Destruição de azulejos leva câmara a embargar obra no Chiado
Câmara de Lisboa impôs a preservação dos painéis de azulejos desenhados pelo ceramista António Vasconcelos Lapa, mas estes acabaram por ir para o lixo.
Foram destruídos 33 painéis de azulejos modernistas que decoravam a fachada de um edifício no Largo Rafael Bordalo Pinheiro, em Lisboa. A câmara municipal decidiu, por isso, embargar as obras de adaptação do prédio a hotel.
A destruição dos azulejos aconteceu já em Fevereiro, mas só na semana passada é que a autarquia a confirmou ao PÚBLICO. Foram “verificadas desconformidades com as condições do licenciamento”, referiu fonte oficial da câmara lisboeta, explicando que a obra foi autorizada prevendo “a retirada dos azulejos da fachada, o seu aproveitamento e recolocação no interior do edifício e a entrega do remanescente material azulejar ao município”.
Mas tal não se verificou. Durante a remoção dos azulejos alguns ficaram danificados e os restantes foram parar ao lixo. É isso que se lê num documento da Divisão de Fiscalização da Direcção Municipal de Urbanismo, a que o PÚBLICO teve acesso. “Segundo fomos informados no local pelo responsável, a retirada dos ditos painéis apresentou-se tecnicamente difícil, tendo-se traduzido na quebra de alguns azulejos em todos os painéis, o que no final não permitiria a sua reposição”, escreveram os fiscais a 15 de Fevereiro.
“Por outro lado, os azulejos que restaram do desmonte terão sido guardados, mas por engano enviados para vazadouro com outro entulho da obra”, lê-se ainda na informação, elaborada depois de um munícipe ter presenciado a remoção dos azulejos e de ter reclamado à câmara. “Presentemente, segundo se apurou, não existem azulejos originais”, concluem os fiscais.
O PÚBLICO questionou sobre este assunto a empresa proprietária do edifício, a Coporgest, mas esta transmitiu que não queria responder.
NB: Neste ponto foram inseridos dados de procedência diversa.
(* ===== verification/RegFile.v ===== *)
(** * Register files behind the bus

    What the memory-mapped components of the FPGA promise to the drivers: [n]
    32-bit registers at a base address, writes that always succeed and are kept
    ([component_register_block.vhd]), and read values that the component
    computes.  Drivers are proved against the class [IsRegFile]. *)

From S2P Require Import Prelude Effects RegInterface.

(** The address a driver forms for register [r]. *)
Definition reg_addr_of (base r : Z) : Z := u32 (base + r).
Definition rd (base r v : Z) : event := EvRead (reg_addr_of base r) (Ok v).
Definition wr (base r d : Z) : event := EvWrite (reg_addr_of base r) d (Ok tt).

(** [reg_wdata_out(r)]: the last word written, initially zero. *)
Definition wdata_step (base r : Z) (w : Z) (ev : event) : Z :=
  match ev with
  | EvWrite a d (Ok _) => if a =? reg_addr_of base r then d else w
  | _ => w
  end.
Definition wdata (base : Z) (t : trace) (r : Z) : Z := foldl (wdata_step base r) 0 t.

(** [rdata t r] is what the component drives on [reg_rdata_in(r)] after [t]. *)
Class IsRegFile (D : Device) (base n : Z) (rdata : trace -> Z -> Z) : Prop := {
  regs_base : 0 <= base /\ base + n <= 2 ^ 32;
  regs_read t r : 0 <= r < n -> dev_read t (reg_addr_of base r) = Ok (rdata t r);
  regs_write t r d : 0 <= r < n -> dev_write t (reg_addr_of base r) d = Ok tt
}.

(** A bus with this component only: every other address is an error. *)
Definition reg_file (base n : Z) (rdata : trace -> Z -> Z) : Device := {|
  dev_read t a :=
    if (base <=? a) && (a <? base + n) then Ok (rdata t (a - base))
    else throw "Register read failed";
  dev_write t a d :=
    if (base <=? a) && (a <? base + n) then Ok tt else throw "Register write failed"
|}.

Lemma reg_file_ok base n rdata :
  0 <= base -> base + n <= 2 ^ 32 -> IsRegFile (reg_file base n rdata) base n rdata.
Proof.
  intros Hb Hn. split; [done|..].
  all: intros; unfold reg_addr_of; rewrite wrap_small by (unfold is_u; lia);
    cbn; zcases; cbn; do 2 f_equal; lia.
Qed.

(** A bus with two components at disjoint places. *)
Definition bus_union (split_at : Z) (D1 D2 : Device) : Device := {|
  dev_read t a := if a <? split_at then dev_read (Device := D1) t a
                  else dev_read (Device := D2) t a;
  dev_write t a d := if a <? split_at then dev_write (Device := D1) t a d
                     else dev_write (Device := D2) t a d
|}.

Lemma wdata_rd base b t r r' v : wdata base (t ++ [rd b r' v]) r = wdata base t r.
Proof. unfold wdata. by rewrite foldl_snoc. Qed.

Lemma wdata_sleep base t r us : wdata base (t ++ [EvSleep us]) r = wdata base t r.
Proof. unfold wdata. by rewrite foldl_snoc. Qed.

Section RegFile.
Context {D : Device} {base n : Z} {rdata : trace -> Z -> Z} {R : IsRegFile D base n rdata}.

Lemma reg_addr_of_small r : 0 <= r < n -> reg_addr_of base r = base + r.
Proof.
  intros. unfold reg_addr_of. destruct regs_base. apply wrap_small. unfold is_u. lia.
Qed.

Lemma run_reg_read id r (t : trace) :
  0 <= r < n ->
  run (reg_read (RegComp base id) r) t = (Ok (rdata t r), t ++ [rd base r (rdata t r)]).
Proof.
  intros Hr. unfold reg_read, bus_read. rewrite run_call. cbn [handle trace_handler _offset].
  fold (reg_addr_of base r). by rewrite regs_read.
Qed.

Lemma run_reg_write id r d (t : trace) :
  0 <= r < n ->
  run (reg_write (RegComp base id) r d) t = (Ok tt, t ++ [wr base r d]).
Proof.
  intros Hr. unfold reg_write, bus_write. rewrite run_call. cbn [handle trace_handler _offset].
  fold (reg_addr_of base r). by rewrite regs_write.
Qed.

Lemma run_bus_sleep us (t : trace) : run (bus_sleep us) t = (Ok tt, t ++ [EvSleep us]).
Proof. done. Qed.

Lemma wdata_wr t r r' d :
  0 <= r < n -> 0 <= r' < n ->
  wdata base (t ++ [wr base r' d]) r = if r =? r' then d else wdata base t r.
Proof.
  intros. unfold wdata. rewrite foldl_snoc. cbn [wdata_step wr].
  rewrite !reg_addr_of_small by done. zcases; by try lia.
Qed.
End RegFile.

Create Rewrite HintDb regfile.
#[export] Hint Rewrite wdata_rd wdata_sleep : regfile.

(** [drive] executes the register accesses of a run in the goal. *)
Create HintDb regs.
Ltac reg_bounds := try autounfold with regs; lia.
Ltac drive1 :=
  first
    [ rewrite run_bind | rewrite run_ret
    | rewrite run_reg_read by reg_bounds | rewrite run_reg_write by reg_bounds
    | rewrite run_bus_sleep ]; cbn beta iota.
Ltac drive := try autounfold with regs; repeat drive1.

(** A run without writes keeps every written word. *)
Lemma wdata_quiet base t t' r : steps quiet t t' -> wdata base t' r = wdata base t r.
Proof.
  apply (steps_keep (fun u => wdata base u r)). intros u [] []; unfold wdata;
    by rewrite foldl_snoc.
Qed.

(** Events that write no other register than those of [rs]. *)
Definition writes_in (base : Z) (rs : list Z) (_ : trace) (ev : event) : Prop :=
  match ev with
  | EvWrite a _ _ => exists r, In r rs /\ a = reg_addr_of base r
  | _ => True
  end.

Lemma quiet_writes_in base rs t t' : steps quiet t t' -> steps (writes_in base rs) t t'.
Proof. apply steps_mono. by intros u []. Qed.

Lemma steps_wr base rs t r d : In r rs -> steps (writes_in base rs) t (t ++ [wr base r d]).
Proof. intros. apply steps_one. by exists r. Qed.
Lemma steps_rd base rs t r v : steps (writes_in base rs) t (t ++ [rd base r v]).
Proof. by apply steps_one. Qed.
(** The trace before the [k]-th poll, and what that poll decides. *)
Fixpoint poll_trace (t : trace) (k : nat) : trace :=
  match k with
  | O => t
  | S k' =>
      let u := poll_trace t k' in
      u ++ [rd base 1 (rdata u 1)] ++ match k' with O => [] | S _ => [EvSleep 5000] end
  end.

Definition poll_done (t : trace) (k : nat) : bool :=
  let v := rdata (poll_trace t k) 1 in
  match k with O => get_bit v 1 | S _ => negb (v =? 0) end.

Lemma poll_trace_quiet t k : steps quiet t (poll_trace t k).
Proof.
  induction k as [|k IH]; [constructor|]. cbn [poll_trace]. rewrite app_assoc.
  destruct k; [rewrite app_nil_r; by apply steps_snoc|].
  apply steps_snoc; [by apply steps_snoc|done].
Qed.

Lemma poll_trace_length t k : (length (poll_trace t k) <= length t + 2 * k)%nat.
Proof.
  induction k as [|k IH]; cbn [poll_trace]; [lia|].
  rewrite !length_app. cbn [length]. destruct k; cbn [length]; lia.
Qed.

(** The loop from poll [k] on, [m] retries being left. *)
Lemma wait_loop_run id m k t :
  run (wait_loop (RegComp base id) m (poll_done t k)) (poll_trace t (S k)) =
  match list_find (fun j => poll_done t j = true) (seq k (S m)) with
  | Some (_, j) => (Ok true, poll_trace t (S j))
  | None => (Ok false, poll_trace t (S (k + m)))
  end.
Proof.
  revert k. induction m as [|m IH]; intros k.
  - cbn [wait_loop seq list_find]. rewrite run_ret. destruct (poll_done t k) eqn:E.
    + by rewrite decide_True.
    + rewrite decide_False by congruence. cbn. by rewrite Nat.add_0_r.
  - cbn [wait_loop]. change (seq k (S (S m))) with (k :: seq (S k) (S m)).
    cbn [list_find]. destruct (poll_done t k) eqn:E.
    + by rewrite decide_True.
    + rewrite decide_False by congruence. drive.
      replace ((poll_trace t (S k) ++ _) ++ _) with (poll_trace t (S (S k)))
        by (by cbn [poll_trace]; rewrite <- (app_assoc (_ ++ _))).
      change (negb _) with (poll_done t (S k)). rewrite IH.
      destruct (list_find _ _) as [[]|]; cbn; [done|]. by rewrite Nat.add_succ_r.
Qed.

Lemma wait_run id t :
  run (wait_for_op_complete (RegComp base id)) t =
  match list_find (fun j => poll_done t j = true) (seq 0 11) with
  | Some (_, j) => (Ok true, poll_trace t (S j))
  | None => (Ok false, poll_trace t 11)
  end.
Proof.
  unfold wait_for_op_complete. drive. apply (wait_loop_run id 10 0 t).
Qed.
End Polling.

(** ** On the MAC *)

(** The trace after the three writes that start a read or the four of a write. *)
Definition read_start (base : Z) (t : trace) (phy reg : Z) : trace :=
  ((t ++ [wr base 3 phy]) ++ [wr base 4 reg]) ++ [wr base 1 0].
Definition write_start (base : Z) (t : trace) (phy reg data : Z) : trace :=
  (((t ++ [wr base 3 phy]) ++ [wr base 4 reg]) ++ [wr base 5 data]) ++ [wr base 1 1].

(** An MDIO master that finishes every read within ten retries: while it works it
    shows neither ready nor a response, then it shows the response and has the
    PHY's answer latched.  [phys t p r] is the answer to a read started at [t]. *)
Class MdioEngine (base : Z) (hw : trace -> mac_hw) (phys : trace -> Z -> Z -> Z) : Prop :=
  engine_answers t p r :
    is_u 5 p -> is_u 5 r ->
    let t0 := read_start base t p r in
    let poll k := poll_trace (base := base) (rdata := mac_rdata base hw) t0 k in
    exists L, (L <= 10)%nat /\
      (forall k, (k < L)%nat ->
         mdio_ready (hw (poll k)) = false /\ response_received (hw (poll k)) = false) /\
      response_received (hw (poll L)) = true /\
      wrap 16 (mdio_read_data_r (hw (poll (S L)))) = phys t p r.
Os 33 painéis de azulejos que decoravam o número 20 do Largo Rafael Bordalo Pinheiro foram desenhados pelo ceramista António Vasconcelos Lapa. “Eu tenho pena”, comenta agora o artista, lamentando não ter sido contactado durante a apreciação do projecto de hotel pelos serviços camarários. “As coisas não podem ser tratadas assim. Acho que o autor dos azulejos devia ter alguma coisa a dizer, mas não tem. Vou ver o que posso fazer”, diz ainda Vasconcelos Lapa.
Com vasta obra exposta nacional e internacionalmente, que inclui azulejaria, cerâmica, tapeçaria, tecelagem e desenho, o artista vê desaparecer uma das suas primeiras obras públicas, datada de 1971. Foi por essa altura que este edifício modernista foi construído para albergar a sede da companhia de seguros Império, substituindo um outro do século XIX – o que, à época, gerou contestação.
O projecto aprovado pela autarquia prevê a reconversão de dois edifícios – o do largo e um contíguo, que torneja para a Rua Nova da Trindade – num hotel e a transformação das fachadas de ambos. A remoção dos azulejos esteve prevista desde o início, mas a colocação de alguns no interior do futuro hotel e a entrega dos restantes à câmara foi o consenso a que se chegou depois de os deputados da Assembleia Municipal de Lisboa terem defendido a manutenção integral das fachadas.
Os painéis, com azulejos pintados de azul e amarelo, foram incluídos em Setembro de 2016 no livro Percursos do Azulejo em Lisboa, que teve o apoio institucional da câmara, e mereceram elogios de vários especialistas na área. Os técnicos da Estrutura Consultiva Residente do Plano Director Municipal, que se pronunciam sempre que chegam à autarquia projectos urbanísticos em edifícios ou áreas com valor patrimonial, escreveram que os azulejos tinham um “carácter excepcional pela sua singularidade e autenticidade”.
Na resposta ao PÚBLICO, a câmara informa que, além do embargo da obra, foi “aberto processo de contra-ordenação”, mas não especifica qual a consequência que daí pode advir. Segundo o Regime Jurídico da Urbanização e Edificação pode estar em causa uma coima entre os três mil e os 450 mil euros.